One by one, she had a last meal with her favorite foods — fish and chips, Coca-Cola, ice cream, mac and cheese, homemade carrot cake, Yorkshire pudding, a Bloomin’ Onion — as if they were dying, beloved relatives.

“This was the funeral for that food,” she said.

She lost 40 pounds before surgery and 150 more afterward. She’s still losing.

New Jersey Gov. Christie’s decision to have the laparoscopic adjustable gastric band or lap band has focused attention on weight-loss procedures. But experts and surgery veterans said patients still must change their ways.

“A lot of times people don’t focus on this and it’s probably the most important part,” said David Tichansky, director of minimally invasive and bariatric surgery at Thomas Jefferson University Hospital. “The surgery’s just a tool to help people stay on a diet, but it’s still a diet.”

The really successful patients also exercise intensely.

About 20 percent lose less than expected or regain weight, said David Sarwer, a University of Pennsylvania psychologist who counsels weight-loss surgery patients. “Most of the time, it’s more behavioral in nature,” he said. People return to the “eating behaviors that got them in trouble in the first place.”

In the lap-band procedure, a band filled with saline is wrapped around the upper part of the stomach. This forms a small pouch and restricts entry of food into the rest of the stomach, but doesn’t change digestion. Patients can “cheat” by eating soft, high-calorie foods.

It is becoming less popular, while sleeve gastrectomy is in ascendancy; surgeons staple the stomach vertically, reducing its size by 85 percent.

In gastric bypass, the size of the stomach is greatly reduced and it’s attached to the middle of the small intestine. This limits calorie absorption.
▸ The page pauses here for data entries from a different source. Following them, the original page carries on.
(** What other callers do to the cache in one step. *)
Inductive other_step : C unit → Prop :=
| other_peek o scope : other_step (silent (peek self o scope))
| other_response o r scope : other_step (silent (record_response self o r scope))
| other_evidence e scope : other_step (silent (record_evidence self e scope))
| other_lookup b o scope : other_step (silent (look_up self b o scope))
| other_flight k : other_step (silent (_async_flight k))
| other_fail k id o e : other_step (_fail_async_leader k id o e)
| other_lead o scope : other_step (silent (lead_async self o scope))
| other_complete k id o p t : other_step (_complete_async_leader self k id o p t)
| other_callback id : other_step (set_async (alter run_callback id) (λ m, m)).

Inductive cap_step : list phase * cap W → list phase * cap W → Prop :=
| step_call ts s o scope : cap_step (ts, s) (ts ++ [Entered o scope], s)
| step_thread ts s i ph ph' s' :
    ts !! i = Some ph → can_advance s ph → advance_thread ph s = (Ok ph', s') →
    cap_step (ts, s) (<[i := ph']> ts, s')
| step_invalidate ts s o : cap_step (ts, s) (ts, (invalidate (W := W) o s).2)
| step_other ts s m : other_step m → cap_step (ts, s) (ts, (m s).2).

(** ** Roles *)

Inductive role := RLead (k : cache_key) (id : nat) | RWait (id : nat) | RNone.
Definition role_of (ph : phase) : role :=
  match ph with
  | Leading o scope id | Probed o scope id _ _ | Broken o scope id _ => RLead (_cache_key self o scope) id
  | Waiting id => RWait id
  | _ => RNone
  end.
The duodenal switch, which is done less often, combines gastrectomy with a longer bypass.

All the procedures make patients feel full quickly. All but the lap band also reduce the release of hormones that signal hunger.
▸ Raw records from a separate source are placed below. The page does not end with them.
(** [repr] of an object may raise. *)
Fixpoint _redacted_record_value (depth : nat) (value : pyval) : result pyval :=
  let payload kvs :=
    d ← redact_fields (_redacted_record_value (S depth)) kvs [];
    Ok (str_dict d) in
  let items l := ys ← map_res (_redacted_record_value (S depth)) l; Ok (PyList ys) in
  match value with
  | PyStr s => Ok (PyStr (redact_string s))
  | PyBytes _ text => Ok (PyStr (redact_string text))
  | PyNone | PyBool _ | PyInt _ | PyFloat _ => Ok value
  | _ =>
      if (MAX_METADATA_DEPTH <=? depth)%nat then Ok (PyStr TRUNCATED)
      else match value with
           | PyDict kvs | PyProxy kvs => payload kvs
           | PyList l | PyTuple l => items l
           | PyObject (Some r) => Ok (PyStr (redact_string r))
           | _ => Raise (err OtherException "repr")
           end
  end.

Definition redact_record_payload (value : list (pyval * pyval)) : result pydict :=
  redact_fields (_redacted_record_value 1) value [].

(** ** The bounded projection *)

Definition _structural_scalar (value : pyval) : string :=
  match value with
  | PyNone => "null"
  | PyStr _ => "string"
  | PyBool _ => "boolean"
  | PyInt _ => "integer"
  | PyFloat _ => "number"
  | _ => "unknown"
  end.

(** [value.bit_length()] *)
Definition bit_length (z : Z) : Z := if z =? 0 then 0 else Z.log2 (Z.abs z) + 1.

Definition private_name (name : string) : bool :=
  let normalized := replace_char "-"%char "_"%char (str_lower name) in
  is_sensitive_record_key name || existsb (λ part, str_contains part normalized) _PRIVATE_RECORD_PARTS.

(** [_mark_truncation] on a list and on a dictionary *)
Definition mark_list (source_size : nat) (output : list pyval) : list pyval :=
  if (source_size <=? length output)%nat then output
  else (if (length output =? MAX_METADATA_ENTRIES)%nat then removelast output else output) ++ [PyStr TRUNCATED].
Definition mark_dict (source_size : nat) (output : pydict) : pydict :=
  if (source_size <=? length output)%nat then output
  else dict_set TRUNCATED (PyStr TRUNCATED)
         (if (length output =? MAX_METADATA_ENTRIES)%nat then removelast output else output).

(** [_record_projection] of a value that is no container, once it was paid for *)
Definition scalar_projection (structural : bool) (value : pyval) : pyval :=
  if structural then PyStr (_structural_scalar value)
  else match value with
       | PyStr s => PyStr (redact_string s)
       | PyInt z => if Z.of_nat MAX_TEXT_LENGTH * 3 <? bit_length z then PyStr TRUNCATED else value
       | _ => value
       end.

(** The entry check: no budget or too deep, else one node is paid. *)
Definition spend (depth : nat) (k : M nat pyval) : M nat pyval :=
  budget ← read (λ b, b);
  if (budget =? 0)%nat || (MAX_METADATA_DEPTH <=? depth)%nat then mret (PyStr TRUNCATED)
  else modify pred;; k.

(** The loops of [_container_projection] over the first [n] entries, which stop
    when the budget is used up. *)
Definition project_items {A} (project : A → M nat pyval) : nat → list A → M nat (list pyval) :=
  fix go n l {struct l} :=
    match l, n with
    | nested :: l', S n' =>
        budget ← read (λ b, b);
        if (budget =? 0)%nat then mret []
        else x ← project nested; xs ← go n' l'; mret (x :: xs)
    | _, _ => mret []
    end.
Definition project_fields (project : pyval → M nat pyval) (masked : M nat pyval)
  : nat → list (pyval * pyval) → pydict → M nat pydict :=
  fix go n kvs fields {struct kvs} :=
    match kvs, n with
    | (key, nested) :: kvs', S n' =>
        budget ← read (λ b, b);
        if (budget =? 0)%nat then mret fields
        else match key with
             | PyStr name =>
                 x ← (if private_name name then masked else project nested);
                 go n' kvs' (dict_set (redact_string name) x fields)
             | _ => throw (err OtherException "AttributeError: lower")
             end
    | _, _ => mret fields
    end.

Fixpoint _record_projection (structural : bool) (depth : nat) (value : pyval) {struct value} : M nat pyval :=
  let described type size entries :=
    str_dict [("type", PyStr type); ("size", PyInt (Z.of_nat size)); ("entries", PyList (mark_list size entries))] in
  let sequence l :=
    entries ← project_items (_record_projection structural (S depth)) MAX_METADATA_ENTRIES l;
    mret (if structural then described "array" (length l) entries else PyList (mark_list (length l) entries)) in
  let mapping (kvs : list (pyval * pyval)) :=
    if structural then
      entries ← project_items (λ kv, _record_projection structural (S depth) kv.2) MAX_METADATA_ENTRIES kvs;
      mret (described "object" (length kvs) entries)
    else
      fields ← project_fields (_record_projection structural (S depth))
                 (spend (S depth) (mret (scalar_projection structural (PyStr REDACTED)))) MAX_METADATA_ENTRIES kvs [];
      mret (str_dict (mark_dict (length kvs) fields)) in
  spend depth
    match value with
    | PyDict kvs | PyProxy kvs => mapping kvs
    | PyTuple l | PyList l => sequence l
    | _ => mret (scalar_projection structural value)
    end.

Definition _serialized_record_payload (value : list (pyval * pyval)) : result pyval :=
  (_record_projection false 0 (PyDict value) _MAX_RECORD_NODES).1.

Definition _record_evidence (kind : string) (value : pyval) : result pyval :=
  v ← (_record_projection true 0 value _MAX_RECORD_NODES).1;
  Ok (str_dict [("schema_version", PyInt 1); ("kind", PyStr (kind +:+ "_evidence")); ("value", v)]).

(** ** What a projection depends on *)

(** The shape of a value: the types of its scalars and the sizes of its
    containers, without keys and values. *)
Fixpoint skeleton (v : pyval) : pyval :=
  match v with
  | PyNone => PyNone
  | PyStr _ => PyStr ""
  | PyBool _ => PyBool false
  | PyInt _ => PyInt 0
  | PyFloat _ => PyFloat FNan
  | PyBytes _ _ | PyObject _ => PyObject None
  | PyList l | PyTuple l => PyList (skeleton <$> l)
  | PyDict kvs | PyProxy kvs => PyDict ((λ kv, (PyNone, skeleton kv.2)) <$> kvs)
  end.

(** A value without what its private fields hold. *)
Definition mask_field (mask : pyval → pyval) (kv : pyval * pyval) : pyval * pyval :=
  (kv.1, if match kv.1 with PyStr name => private_name name | _ => false end then PyNone else mask kv.2).
Fixpoint mask (v : pyval) : pyval :=
  match v with
  | PyList l | PyTuple l => PyList (mask <$> l)
  | PyDict kvs | PyProxy kvs => PyDict (mask_field mask <$> kvs)
  | _ => v
  end.

Lemma project_items_map {A B} (f : A → M nat pyval) (g : B → M nat pyval) (h : A → B) l :
  Forall (λ x, ∀ b, f x b = g (h x) b) l → ∀ n b, project_items f n l b = project_items g n (h <$> l) b.
Proof.
  induction 1 as [|x l Hx _ IH]; intros n b; [by destruct n|]. destruct n as [|n]; [done|].
  cbn. unfold mbind, M_bind, read. cbn. destruct (b =? 0)%nat; [done|]. rewrite Hx.
  destruct (g (h x) b) as [[y|e] b']; [|done]. by rewrite IH.
Qed.

Lemma project_fields_map f g m (h : pyval * pyval → pyval * pyval) kvs :
  Forall (λ kv, (h kv).1 = kv.1 ∧
     ∀ name, kv.1 = PyStr name → private_name name = false → ∀ b, f kv.2 b = g (h kv).2 b) kvs →
  ∀ n acc b, project_fields f m n kvs acc b = project_fields g m n (h <$> kvs) acc b.
Proof.
  induction 1 as [|[k v] kvs [Hk Hv] _ IH]; intros n acc b; [by destruct n|].
  cbn [fmap list_fmap]. destruct (h (k, v)) as [k' v'] eqn:E. cbn in Hk, Hv. subst k'. destruct n as [|n]; [done|].
  cbn. unfold mbind, M_bind, read. cbn. destruct (b =? 0)%nat; [done|].
  destruct k as [| | | |s| | | | | |]; try done. destruct (private_name s) eqn:Es.
  - destruct (m b) as [[y|e] b']; [|done]. by rewrite IH.
  - rewrite (Hv s) by done. destruct (g v' b) as [[y|e] b']; [|done]. by rewrite IH.
Qed.

Lemma spend_ext depth k k' : (∀ b, k b = k' b) → ∀ b, spend depth k b = spend depth k' b.
Proof.
  intros Hk b. unfold spend, mbind, M_bind, read, modify. destruct ((b =? 0)%nat || _); [done|]. apply Hk.
Qed.

Lemma bind_ext {S A B} (m m' : M S A) (k : A → M S B) : (∀ b, m b = m' b) → ∀ b, (m ≫= k) b = (m' ≫= k) b.
Proof. intros Hm b. unfold mbind, M_bind. by rewrite Hm. Qed.

Lemma projection_skeleton v : ∀ depth b, _record_projection true depth v b = _record_projection true depth (skeleton v) b.
Proof.
  induction v as [|bb|zz|f|ss|s t|l IH|l IH|kvs IH|kvs IH|r] using pyval_nested_ind; intros depth b;
    cbn [_record_projection skeleton]; try done; apply spend_ext; intros b'.
  - rewrite length_fmap. apply bind_ext, project_items_map. eapply Forall_impl; [exact IH|]. cbn. auto.
  - rewrite length_fmap. apply bind_ext, project_items_map. eapply Forall_impl; [exact IH|]. cbn. auto.
  - rewrite length_fmap. apply bind_ext.
    apply (project_items_map _ (λ kv, _record_projection true (S depth) kv.2)).
    eapply Forall_impl; [exact IH|]. cbn. auto.
  - rewrite length_fmap. apply bind_ext.
    apply (project_items_map _ (λ kv, _record_projection true (S depth) kv.2)).
    eapply Forall_impl; [exact IH|]. cbn. auto.
Qed.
On average, patients lose the most with the bypasses and the least with the lap band. The band is reputed to have the most weight regain, but Sarwer said studies had been equivocal. It also produces the slowest weight loss.
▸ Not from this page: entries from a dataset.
Lemma resource_roundtrip r : resource_wf r → resource_from_dict (resource_to_dict r) = Ok r.
Proof.
  destruct r as [i j name url ext]. intros ([Hi Hk] & [Hj Hl] & Hs & Hn & He).
  cbn [rr_id rr_dataset_id rr_name rr_extensions] in Hi, Hk, Hj, Hl, Hs, Hn, He.
  unfold resource_from_dict, resource_to_dict. cbn [rr_id rr_dataset_id rr_name rr_url rr_extensions]. strict. cbn [as_str mbind result_bind].
  rewrite !catalog_id_roundtrip by done. cbn [mbind result_bind]. rewrite optional_string_opt. cbn [mbind result_bind].
  rewrite object_dict_thawed by done. cbn [mbind result_bind]. unfold make_resource. rewrite Hk, Hl, Hs.
  apply str_nonempty_true in Hn. rewrite Hn. cbn [negb raise_if mbind result_bind]. by rewrite freeze_ext_thaw.
Qed.

Lemma resource_sound v r : resource_from_dict v = Ok r → resource_wf r.
Proof.
  unfold resource_from_dict, make_resource. intros Hr. inv_ok. qbool.
  assert (∀ v i, catalog_id_from_dict v = Ok i → catalog_id_wf i) as Hid by apply catalog_id_sound.
  split_and!; cbn; [split; [by eapply Hid|done]|split; [by eapply Hid|done]|done|by apply str_nonempty_true|].
  by eapply freeze_ext_ok.
Qed.

#[global] Instance resource_wire : Wire ResourceRecord :=
  {| to_wire := resource_to_dict; from_wire := resource_from_dict; wire_wf := resource_wf;
     wire_roundtrip := resource_roundtrip; wire_sound := resource_sound |}.

Definition page_wf (p : PageInfo) : Prop := match total_items p with Some n => 0 <= n | None => True end.

Lemma page_roundtrip p : page_wf p → page_from_dict (page_to_dict p) = Ok p.
Proof.
  destruct p as [c n t]. intros Ht. cbn in Ht. unfold page_from_dict, page_to_dict. cbn [page_cursor next_cursor total_items]. strict.
  assert ((match opt_int t with PyNone => Ok None | PyInt z => Ok (Some z) | _ => Raise (_contract_error "page_info.total_items") end)
          = Ok t) as -> by by destruct t.
  cbn [mbind result_bind]. rewrite !optional_string_opt. cbn [mbind result_bind]. unfold make_page.
  destruct t as [t|]; [|done]. apply Z.ltb_ge in Ht. by rewrite Ht.
Qed.

Lemma page_sound v p : page_from_dict v = Ok p → page_wf p.
Proof.
  unfold page_from_dict, make_page. intros Hp. inv_ok. unfold page_wf. cbn.
  match goal with H : match ?o with Some _ => _ | None => _ end = false |- _ => destruct o; [by apply Z.ltb_ge in H|done] end.
Qed.

#[global] Instance page_wire : Wire PageInfo :=
  {| to_wire := page_to_dict; from_wire := page_from_dict; wire_wf := page_wf;
     wire_roundtrip := page_roundtrip; wire_sound := page_sound |}.

Definition warning_wf (w : WarningRecord) : Prop := warning_code w ≠ "" ∧ warning_message w ≠ "".

Lemma warning_roundtrip w : warning_wf w → warning_from_dict (warning_to_dict w) = Ok w.
Proof.
  destruct w as [c m]. intros [Hc%str_nonempty_true Hm%str_nonempty_true]. cbn in Hc, Hm.
  unfold warning_from_dict, warning_to_dict. cbn [warning_code warning_message]. strict. cbn [as_str mbind result_bind]. unfold make_warning. by rewrite Hc, Hm.
Qed.

Lemma warning_sound v w : warning_from_dict v = Ok w → warning_wf w.
Proof.
  unfold warning_from_dict, make_warning. intros Hw. inv_ok. qbool. split; by apply str_nonempty_true.
Qed.

#[global] Instance warning_wire : Wire WarningRecord :=
  {| to_wire := warning_to_dict; from_wire := warning_from_dict; wire_wf := warning_wf;
     wire_roundtrip := warning_roundtrip; wire_sound := warning_sound |}.

Definition value_wf (r : ValueRecord) : Prop := scalar_value (vr_value r) = true.

Lemma value_roundtrip r : value_wf r → value_from_dict (value_to_dict r) = Ok r.
Proof.
  destruct r as [v]. intros Hv. cbn in Hv. unfold value_from_dict, value_to_dict. cbn [vr_value]. strict. unfold make_value_record.
  by destruct v as [| | |[]| | | | | | |].
Qed.

Lemma value_sound v r : value_from_dict v = Ok r → value_wf r.
Proof. unfold value_from_dict, make_value_record. intros Hr. inv_ok. by qbool. Qed.

#[global] Instance value_wire : Wire ValueRecord :=
  {| to_wire := value_to_dict; from_wire := value_from_dict; wire_wf := value_wf;
     wire_roundtrip := value_roundtrip; wire_sound := value_sound |}.

(** *** Deployment metadata whose extensions redaction leaves alone *)

Definition metadata_wf (m : PlatformMetadata) : Prop :=
  fullmatch _VALUE_RE (platform_value (pm_platform m)) = true ∧ ext_wf (pm_extensions m) ∧
  redact_record_payload (items_of (thaw_dict (pm_extensions m))) = Ok (thaw_dict (pm_extensions m)).

Lemma metadata_roundtrip m : metadata_wf m →
  ∃ d, platform_metadata_to_dict m = Ok (str_dict d) ∧ platform_metadata_from_dict (str_dict d) = Ok m.
Proof.
  destruct m as [[p] v dep ext]. intros (Hp & He & Hr). cbn [pm_platform pm_extensions platform_value] in Hp, He, Hr. unfold platform_metadata_to_dict.
  cbn [pm_extensions pm_platform api_version deployment]. rewrite Hr. eexists. split; [reflexivity|].
  unfold platform_metadata_from_dict. strict. cbn [as_str mbind result_bind platform_value].
  unfold make_platform. rewrite Hp. cbn [negb raise_if mbind result_bind]. rewrite !optional_string_opt. cbn [mbind result_bind].
  rewrite object_dict_str_dict by by apply thaw_ext_NoDup. cbn [mbind result_bind]. unfold make_platform_metadata.
  by rewrite freeze_ext_thaw.
Qed.

(** *** Result envelopes *)

Section envelope_roundtrip.
Context {T : Type} `{!Wire T}.

Definition result_wf (e : ResultEnvelope T) : Prop :=
  Forall wire_wf (items e) ∧ Forall warning_wf (warnings e) ∧
  match page e with Some p => page_wf p | None => True end ∧
  match platform e with Some m => metadata_wf m | None => True end.

Lemma result_roundtrip e : result_wf e →
  ∃ v, result_to_dict (λ x, Ok (to_wire x)) e = Ok v ∧ result_from_dict from_wire v = Ok e.
Proof.
  destruct e as [xs p ws m]. intros (Hx & Hw & Hp & Hm). cbn in Hx, Hw, Hp, Hm.
  assert (∃ d, (match m with Some m => platform_metadata_to_dict m | None => Ok PyNone end) = Ok d ∧
               unless_none platform_metadata_from_dict d = Ok m) as (d & Ed & Hd).
  { destruct m as [m|]; [|by exists PyNone]. destruct (metadata_roundtrip m Hm) as (d & E1 & E2).
    exists (str_dict d). split; [done|].
    transitivity (m ← platform_metadata_from_dict (str_dict d); Ok (Some m)); [reflexivity|by rewrite E2]. }
  assert (Hpage : unless_none page_from_dict (match p with Some p => page_to_dict p | None => PyNone end) = Ok p).
  { destruct p as [p|]; [|done].
    transitivity (p ← page_from_dict (page_to_dict p); Ok (Some p)); [reflexivity|by rewrite page_roundtrip]. }
  unfold result_to_dict. cbn [items platform page warnings].
  assert (map_res (λ x, Ok (to_wire x)) xs = Ok (to_wire <$> xs)) as ->.
  { apply map_res_ok. clear. induction xs; by constructor. }
  cbn [mbind result_bind]. rewrite Ed. eexists. split; [reflexivity|].
  unfold result_from_dict. strict. cbn [as_list mbind result_bind]. rewrite map_wire by done. cbn [mbind result_bind].
  rewrite Hpage. cbn [mbind result_bind].
  pose proof (map_wire (A := WarningRecord) ws Hw) as Hws.
  change (map_res warning_from_dict (warning_to_dict <$> ws) = Ok ws) in Hws. rewrite Hws. cbn [mbind result_bind]. rewrite Hd. done.
Qed.

Lemma result_items_sound v e : result_from_dict from_wire v = Ok e →
  Forall wire_wf (items e) ∧ Forall warning_wf (warnings e) ∧ match page e with Some p => page_wf p | None => True end.
Proof.
  unfold result_from_dict. intros He. inv_ok. split_and!; cbn.
  - by eapply map_wire_sound.
  - match goal with H : map_res warning_from_dict _ = Ok _ |- _ => exact (map_wire_sound (A := WarningRecord) _ _ H) end.
  - match goal with H : unless_none page_from_dict ?v = Ok _ |- _ =>
      unfold unless_none in H; destruct v; inv_ok; try done; by eapply page_sound end.
Qed.
End envelope_roundtrip.

(** *** What the decoders raise *)

Definition decoder_error (e : exn) : Prop := exn_kind e = DataSluiceError ∨ e = unhashable.

Lemma contract_decoder_error path : decoder_error (_contract_error path).
Proof. by left. Qed.
#[local] Hint Resolve contract_decoder_error : datasluice.

Lemma strict_keys value path kind keys versions data :
  _strict_envelope value path kind keys versions = Ok data → keys_are data keys = true.
Proof. unfold _strict_envelope. intros Hv. inv_ok. by qbool. Qed.

(** [decoder_raises] goes through the steps of a decoder. *)
Ltac decoder_raises :=
  repeat first
    [ apply raises_ok | apply raises_if; solve [auto with datasluice] | apply raises_raise; solve [auto with datasluice]
    | eapply field_present; [eassumption|vm_compute; reflexivity]
    | solve [auto with datasluice]
    | match goal with |- raises _ (as_str _ ?v) => unfold as_str; destruct v end
    | match goal with |- raises _ (as_list _ ?v) => unfold as_list; destruct v end
    | match goal with |- raises _ (_optional_string ?v _) => unfold _optional_string; destruct v end
    | match goal with |- raises _ (match ?v with _ => _ end) => destruct v end
    | apply raises_bind;
        [|let a := fresh "a" in let H := fresh "H" in intros a H;
          first [apply strict_keys in H | match type of H with keys_are _ _ = true => idtac end
                |match type of H with raise_if _ _ = Ok _ => destruct a; apply raise_if_ok in H end | clear H]] ].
Patients can undermine any of the operations by eating too much of the wrong foods.

Michelle Porter, a registered dietitian who works with weight-loss surgery patients at Jefferson, said patients’ diets are similar regardless of the procedure. They are to eat three small meals a day. By small, she means that each mea totals about 4 ounces or 1/2 cup. Three ounces of that should be lean protein. Many use protein supplements to meet daily requirements, and take vitamins.

They don’t drink fluids with meals and aren’t supposed to drink alcohol. It’s wasted calories, and the tiny meals make its effect more potent.

Jaime Ponce, president of the American Society for Metabolic and Bariatric Surgery, gives patients the rule of 20s: Chew each bite 20 times. Put the fork down for 20 seconds. Stop eating in 20 minutes.

Patients eat about 1,000 calories a day at one year after surgery, and a few hundred more daily after that.

Overeating can cause vomiting. Bypass patients who overeat or eat sugar risk “dumping syndrome,” which can give patients nausea and diarrhea.

The new way of eating changes patients’ relationship with food, and with friends and family. “It does kind of take their world and flip it upside down,” Porter said. “It’s not just a diet. It’s changing their life.”

Surgery patients said that over time, they’d gotten a little more relaxed about the rules. They felt they could eat whatever they wanted in very small quantities and didn’t deny themselves an occasional glass of wine. They’d learned to substitute walks or exercise classes for socializing over meals.

The patients and the pros think Christie has a shot at doing well — if he follows the rules. His job will make things challenging, but Tichansky said the governor’s power will help. If he asks for a smaller portion, he’ll probably get one. Even then, it will be too much food.

“Every restaurant in the country is going to give you a bigger portion than you’re supposed to eat,” he said.